(** The loop of parse_path, with any delimiters [ds]: pointers to the tokens of
    [s], in order and each null-terminated in place; nothing else changes. *)
Lemma parse_wp m p d n s ds :
  0 < p → 0 < d → str_at m p s → str_at m d ds → Forall is_byte s → Forall is_byte ds →
  (d + zlength ds < p ∨ p + zlength s <= d) → zlength (split_on ds s) < n →
  wp (parse_path p d n) m (λ argv m', parsed m' argv (split_on ds s) p (p + zlength s) ∧
    ∀ a, (a < p ∨ p + zlength s <= a) → m' !! a = m !! a).
Proof.
  intros Hp Hd Hs Hds Hby Hbd Hap Hn. pose proof (zlength_nonneg s).
  unfold parse_path. wp_step. eapply wp_mono.
  { apply (strtok_r_wp m p 0 p d s ds); try done. by rewrite (proj2 (Z.eqb_neq p 0)) by lia. }
  intros [tok save] m1 Htk. simpl in Htk.
  destruct (next_token m p d n ds s p [] s m m1 tok save) as (r1 & Hpa & Hlen);
    [done|by constructor|done|done|done|lia|done|done|done|].
  apply (wp_scan (λ k st m', let '(tok, save, argv) := st in ∃ r,
    k = (if decide (tok = 0%Z) then 0 else S (length r))%nat ∧
    parsing m p d n ds s tok save argv r m') _ _
    (if decide (tok = 0%Z) then 0 else S (length r1))%nat); [|by exists r1|].
  - intros k [[tk sv] argv] m2 (r & -> & Hpa2). unfold parse_step.
    destruct Hpa2 as [(ts & Hdone & Htk2) Hrest Hend Hlow Hby2 Hfr].
    pose proof (Forall2_length _ _ _ Hdone) as Hlts. destruct (decide (tk = 0)) as [->|Hne].
    + destruct Htk2 as [-> Hspl]. rewrite <- Hspl in Hlts.
      rewrite (proj2 (Z.ltb_lt _ _)) by (unfold zlength in *; lia). simpl. wp_pure.
      split; [|done]. rewrite Hspl. eapply Forall2_impl; [exact Hdone|].
      change (zlength []) with 0 in Hend. intros q t (Hq & Hlo & Hhi). split; [done|lia].
    + destruct Htk2 as (t & Hst & Hplo & Hphi & Hspl).
      rewrite Hspl in Hn. rewrite zlength_app, zlength_cons in Hn.
      pose proof (zlength_nonneg (split_on ds r)).
      rewrite (proj2 (Z.ltb_lt _ _)) by (unfold zlength in *; lia). simpl.
      rewrite (proj2 (Z.eqb_neq tk 0)) by done. wp_pure.
      assert (Hds2 : str_at m2 d ds).
      { eapply (zlookup_frame_delims m m2 p s); [done|exact Hap|exact Hfr]. }
      eapply wp_mono; [apply (strtok_r_wp m2 0 sv sv d r ds); [done|lia|done..]|].
      intros [tk3 sv3] m3 Htk3. simpl in *. wp_pure.
      assert (Htake : take (length (argv ++ [tk])) (split_on ds s) = ts ++ [t]).
      { assert (split_on ds s = (ts ++ [t]) ++ split_on ds r) as ->
          by (rewrite Hspl; by rewrite <- app_assoc).
        apply take_app_length'. rewrite !length_app. simpl. lia. }
      destruct (next_token m p d n ds s sv (argv ++ [tk]) r m2 m3 tk3 sv3) as (r3 & Hpa3 & Hl3);
        try done.
      { rewrite Htake. apply Forall2_app; [done|]. constructor; [done|constructor]. }
      { rewrite Htake, Hspl. by rewrite <- app_assoc. }
      eexists. split; [|exists r3; split; [reflexivity|exact Hpa3]].
      destruct (decide (tk3 = 0)); lia.
  - destruct Hpa as [_ [Hb _] _ _ _ _]. apply bytes_size in Hb. rewrite length_app in Hb.
    simpl in Hb. destruct (decide (tok = 0)); lia.
Qed.

(** parse_path stores pointers to the components of the path, in order and each
    null-terminated in place, and changes nothing outside of the path. *)
Theorem parse_path_spec m p d n s :
  0 < p → 0 < d → str_at m p s → str_at m d [47] → Forall is_byte s →
  (d + 1 < p ∨ p + zlength s <= d) → zlength (split_on [47] s) < n →
  ∃ argv m', parse_path p d n m = Done (argv, m') ∧
    Forall2 (str_at m') argv (split_on [47] s) ∧
    ∀ a, (a < p ∨ p + zlength s <= a) → m' !! a = m !! a.
Proof.
  intros Hp Hd Hs Hds Hby Hap Hn.
  destruct (wp_run _ _ _ (parse_wp m p d n s [47] Hp Hd Hs Hds Hby ltac:(by repeat constructor) Hap Hn)) as (argv & m' & He & H1 & H2).
  exists argv, m'. split; [done|]. split; [|done]. eapply Forall2_impl; [exact H1|]. by intros q t [? _].
Qed.

(** ** Directories by system calls (userprog/syscall.c)

    sys_mkdir and sys_chdir, for a path that the kernel can reach; they parse it in
    place. *)

Definition MAX_PATH : Z := 128.

(** inode.c *)
Definition is_dir_removed (dir : Z) : ST kfs bool :=
  d ← get_dir dir; i ← on_fs (get_inode (d_inode d)); mret (removed i).

Section calls.
(** The address of the literal "/", what local directory entries hold, and what
    [new_dir] of sys_mkdir holds before it is set. *)
Context (slash : Z) (junk : dir_entry) (new_dir_junk : Z).

(** The loop that both have: the directory where it ends, or false and the one
    where it stops. *)
Fixpoint walk_dirs (cur_dir : Z) (l : list Z) : ST sys (bool * Z) :=
  match l with
  | [] => mret (true, cur_dir)
  | q :: l =>
      name ← on_mem (c_string q);
      inode ← on_k (dir_lookup cur_dir name junk);
      if inode =? 0 then mret (false, cur_dir) else
      i ← on_k (on_fs (get_inode inode));
      if negb (is_dir i) then mret (false, cur_dir) else
      _ ← on_k (dir_close cur_dir);
      cur_dir ← on_k (dir_open inode);
      walk_dirs cur_dir l
  end.

(** The label fail. *)
Definition mkdir_fail (new_dir cur_dir : Z) : ST sys bool :=
  _ ← on_k (dir_close new_dir);
  _ ← on_k (dir_close cur_dir);
  mret false.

┄┄┄┄┄┄┄┄┄┄

■ **What the task asks**
Output all of the data exactly.

■ **Answer area**
(** The loop of parse_path, with any delimiters [ds]: pointers to the tokens of
    [s], in order and each null-terminated in place; nothing else changes. *)
Lemma parse_wp m p d n s ds :
  0 < p → 0 < d → str_at m p s → str_at m d ds → Forall is_byte s → Forall is_byte ds →
  (d + zlength ds < p ∨ p + zlength s <= d) → zlength (split_on ds s) < n →
  wp (parse_path p d n) m (λ argv m', parsed m' argv (split_on ds s) p (p + zlength s) ∧
    ∀ a, (a < p ∨ p + zlength s <= a) → m' !! a = m !! a).
Proof.
  intros Hp Hd Hs Hds Hby Hbd Hap Hn. pose proof (zlength_nonneg s).
  unfold parse_path. wp_step. eapply wp_mono.
  { apply (strtok_r_wp m p 0 p d s ds); try done. by rewrite (proj2 (Z.eqb_neq p 0)) by lia. }
  intros [tok save] m1 Htk. simpl in Htk.
  destruct (next_token m p d n ds s p [] s m m1 tok save) as (r1 & Hpa & Hlen);
    [done|by constructor|done|done|done|lia|done|done|done|].
  apply (wp_scan (λ k st m', let '(tok, save, argv) := st in ∃ r,
    k = (if decide (tok = 0%Z) then 0 else S (length r))%nat ∧
    parsing m p d n ds s tok save argv r m') _ _
    (if decide (tok = 0%Z) then 0 else S (length r1))%nat); [|by exists r1|].
  - intros k [[tk sv] argv] m2 (r & -> & Hpa2). unfold parse_step.
    destruct Hpa2 as [(ts & Hdone & Htk2) Hrest Hend Hlow Hby2 Hfr].
    pose proof (Forall2_length _ _ _ Hdone) as Hlts. destruct (decide (tk = 0)) as [->|Hne].
    + destruct Htk2 as [-> Hspl]. rewrite <- Hspl in Hlts.
      rewrite (proj2 (Z.ltb_lt _ _)) by (unfold zlength in *; lia). simpl. wp_pure.
      split; [|done]. rewrite Hspl. eapply Forall2_impl; [exact Hdone|].
      change (zlength []) with 0 in Hend. intros q t (Hq & Hlo & Hhi). split; [done|lia].
    + destruct Htk2 as (t & Hst & Hplo & Hphi & Hspl).
      rewrite Hspl in Hn. rewrite zlength_app, zlength_cons in Hn.
      pose proof (zlength_nonneg (split_on ds r)).
      rewrite (proj2 (Z.ltb_lt _ _)) by (unfold zlength in *; lia). simpl.
      rewrite (proj2 (Z.eqb_neq tk 0)) by done. wp_pure.
      assert (Hds2 : str_at m2 d ds).
      { eapply (zlookup_frame_delims m m2 p s); [done|exact Hap|exact Hfr]. }
      eapply wp_mono; [apply (strtok_r_wp m2 0 sv sv d r ds); [done|lia|done..]|].
      intros [tk3 sv3] m3 Htk3. simpl in *. wp_pure.
      assert (Htake : take (length (argv ++ [tk])) (split_on ds s) = ts ++ [t]).
      { assert (split_on ds s = (ts ++ [t]) ++ split_on ds r) as ->
          by (rewrite Hspl; by rewrite <- app_assoc).
        apply take_app_length'. rewrite !length_app. simpl. lia. }
      destruct (next_token m p d n ds s sv (argv ++ [tk]) r m2 m3 tk3 sv3) as (r3 & Hpa3 & Hl3);
        try done.
      { rewrite Htake. apply Forall2_app; [done|]. constructor; [done|constructor]. }
      { rewrite Htake, Hspl. by rewrite <- app_assoc. }
      eexists. split; [|exists r3; split; [reflexivity|exact Hpa3]].
      destruct (decide (tk3 = 0)); lia.
  - destruct Hpa as [_ [Hb _] _ _ _ _]. apply bytes_size in Hb. rewrite length_app in Hb.
    simpl in Hb. destruct (decide (tok = 0)); lia.
Qed.

(** parse_path stores pointers to the components of the path, in order and each
    null-terminated in place, and changes nothing outside of the path. *)
Theorem parse_path_spec m p d n s :
  0 < p → 0 < d → str_at m p s → str_at m d [47] → Forall is_byte s →
  (d + 1 < p ∨ p + zlength s <= d) → zlength (split_on [47] s) < n →
  ∃ argv m', parse_path p d n m = Done (argv, m') ∧
    Forall2 (str_at m') argv (split_on [47] s) ∧
    ∀ a, (a < p ∨ p + zlength s <= a) → m' !! a = m !! a.
Proof.
  intros Hp Hd Hs Hds Hby Hap Hn.
  destruct (wp_run _ _ _ (parse_wp m p d n s [47] Hp Hd Hs Hds Hby ltac:(by repeat constructor) Hap Hn)) as (argv & m' & He & H1 & H2).
  exists argv, m'. split; [done|]. split; [|done]. eapply Forall2_impl; [exact H1|]. by intros q t [? _].
Qed.

(** ** Directories by system calls (userprog/syscall.c)

    sys_mkdir and sys_chdir, for a path that the kernel can reach; they parse it in
    place. *)

Definition MAX_PATH : Z := 128.

(** inode.c *)
Definition is_dir_removed (dir : Z) : ST kfs bool :=
  d ← get_dir dir; i ← on_fs (get_inode (d_inode d)); mret (removed i).

Section calls.
(** The address of the literal "/", what local directory entries hold, and what
    [new_dir] of sys_mkdir holds before it is set. *)
Context (slash : Z) (junk : dir_entry) (new_dir_junk : Z).

(** The loop that both have: the directory where it ends, or false and the one
    where it stops. *)
Fixpoint walk_dirs (cur_dir : Z) (l : list Z) : ST sys (bool * Z) :=
  match l with
  | [] => mret (true, cur_dir)
  | q :: l =>
      name ← on_mem (c_string q);
      inode ← on_k (dir_lookup cur_dir name junk);
      if inode =? 0 then mret (false, cur_dir) else
      i ← on_k (on_fs (get_inode inode));
      if negb (is_dir i) then mret (false, cur_dir) else
      _ ← on_k (dir_close cur_dir);
      cur_dir ← on_k (dir_open inode);
      walk_dirs cur_dir l
  end.

(** The label fail. *)
Definition mkdir_fail (new_dir cur_dir : Z) : ST sys bool :=
  _ ← on_k (dir_close new_dir);
  _ ← on_k (dir_close cur_dir);
  mret false.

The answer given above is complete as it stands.